※この記事には、作品の内容に触れる表現や
ネタバレを含む場合があります。 未視聴の方はご注意ください。
ヘッド・フル・オブ・ハニー
(Head Full of Honey)
作品データ
2018年|アメリカ合衆国|ドラマ
監督:ティル・シュヴァイガー
出演:ニック・ノルティ、マット・ディロン、エミリー・モーティマー、ソフィア・レイン・ノルティ ほか
記憶が少しずつこぼれていく祖父と、孫が旅に出る話
年を重ねた祖父は、少しずつ物忘れが増えて、家族との生活もうまくいかなくなっていく。

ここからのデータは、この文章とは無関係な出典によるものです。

Lemma stored_digits_decimal (bound : nat) :
  ∀ (v : Z) (n : nat),
    0 < v < 10 ^ Z.of_nat bound → (n + bound ≤ 31)%nat →
    let ds := stored_digits bound v n in
    forallb is_digit (rev ds) = true
    ∧ digits_value (rev ds) = v
    ∧ ∃ c, leading ds = Some c ∧ c ≠ "0"%char.
Proof.
  induction bound as [| bound IH]; intros v n Hv Hn.
  - cbn in Hv. lia.
  - cbn [stored_digits].
    assert ((0 <? v) && (n <? 31)%nat = true) as ->.
    { apply andb_true_intro. split; [apply Z.ltb_lt; lia |].
      apply Nat.ltb_lt. lia. }
    pose proof (digit_char_code v ltac:(lia)) as Hcode.
    pose proof (Z.mod_pos_bound v 10 ltac:(lia)) as Hmod.
    assert (is_digit (digit_char v) = true) as Hdig.
    { unfold is_digit. rewrite Hcode.
      apply andb_true_intro. split; apply Z.leb_le; lia. }
    rewrite Z.quot_div_nonneg by lia.
    pose proof (Z.div_mod v 10 ltac:(lia)) as Hdm.
    destruct (Z.eq_dec (v / 10) 0) as [Hz | Hnz].
    + rewrite Hz.
      assert (stored_digits bound 0 (S n) = []) as ->
        by (destruct bound; reflexivity).
      cbn - [is_digit digit_char]. rewrite Hdig.
      unfold digits_value. cbn [fold_left]. rewrite Hcode.
      repeat split; [lia |].
      exists (digit_char v). split; [reflexivity |].
      intros Heq. rewrite Heq in Hcode.
      change (uint8_of_char "0") with 48 in Hcode. lia.
    + assert (0 <= v / 10) as Hq0 by (apply Z.div_pos; lia).
      assert (v / 10 < 10 ^ Z.of_nat bound) as Hq.
      { apply Z.div_lt_upper_bound; [lia |].
        rewrite <- Z.pow_succ_r by lia. rewrite <- Nat2Z.inj_succ. lia. }
      destruct (IH (v / 10) (S n) ltac:(lia) ltac:(lia))
        as (Hall & Hval & c & Hlead & Hc).
      cbv zeta. cbn [rev].
      rewrite forallb_snoc, digits_value_snoc, Hall, Hdig, Hval, Hcode.
      repeat split; [lia |].
      exists c. split; [| exact Hc].
      unfold leading in *. cbn [rev].
      destruct (rev (stored_digits bound (v / 10) (S n))); [discriminate |].
      exact Hlead.
Qed.

Lemma decimal_of_stored_digits (v : Z) :
  0 < v <= INT64_MAX → decimal_of v (rev (stored_digits 31 v 0)) = true.
Proof.
  intros Hv.
  destruct (stored_digits_decimal 31 v 0) as (Hall & Hval & c & Hlead & Hc).
  { unfold INT64_MAX in Hv. split; [lia |].
    eapply Z.le_lt_trans; [apply Hv |]. reflexivity. }
  { lia. }
  unfold decimal_of. rewrite Hall, Hval, Z.eqb_refl. cbn [andb].
  unfold leading in Hlead.
  destruct (rev (stored_digits 31 v 0)) as [| c' [| c'' l]];
    [discriminate | reflexivity |].
  cbn in Hlead. injection Hlead as ->.
  rewrite (ascii_eqb_false _ _ Hc). reflexivity.
Qed.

周囲は現実的な対応を考え始めるけど、孫だけは「今のうちにやりたいことをやろう」と考えて、祖父を連れ出す。目的地は、祖父の記憶の奥に残っている場所。ふたりの旅は、家族が目を背けてきた問題を、ゆっくり表に引きずり出していく。
優しいけど不安定な祖父と、まっすぐな孫
祖父は昔の話になると生き生きするけど、今の状況はうまく理解できていない瞬間がある。怒ったり、拗ねたり、急に無邪気になったりと感情の揺れ幅が大きい。一方の孫は、大人たちよりも状況を素直に受け止めていて、「一緒にいる時間」を何より大事にしようとする。
家族にとっての現実と、旅の時間
家族側は、安全や将来を考えて行動してるつもりなんだけど、その分、祖父の気持ちは置き去りになりがち。旅に出たことで、日常から切り離された時間が生まれて、祖父と孫は、今この瞬間に集中できるようになる。場所が変わるたびに、祖父の表情も少しずつ変わっていく。
思い出と混乱が入り混じる道中
旅の途中では、うまくいくことばかりじゃなくて、トラブルや勘違いも起こる。祖父は過去と現在を行き来するような感覚になって、孫はそのたびに対応を迫られる。でも、その混乱の中で、家族としての距離は逆に縮まっていく。
最後に残るのは、完璧じゃない時間
物語の終盤、すべてがきれいに解決するわけじゃない。記憶が戻るわけでも、問題が消えるわけでもない。ただ、一緒に過ごした時間が確かに残っていて、それが家族全員の受け止め方を少し変える。別れを意識しながらも、温度のある締めくくりになっていく。
この映画のポイントなに?
重くなりがちなテーマを、旅という形でやわらかく描いてるところ。泣かせにいく場面もあるけど、笑える瞬間や、気まずい沈黙もちゃんと混ざってる。理想論だけじゃなく、現実の不完全さもそのまま残してる印象。
たぶんこんな映画
感動を押しつけるというより、静かに寄り添ってくるタイプ。観ているうちに、自分の家族の顔がふっと浮かぶかもしれない。観終わったあと、すぐ何かが変わるわけじゃないけど、見方が少しだけ変わる、そんな余韻が残る一本かも。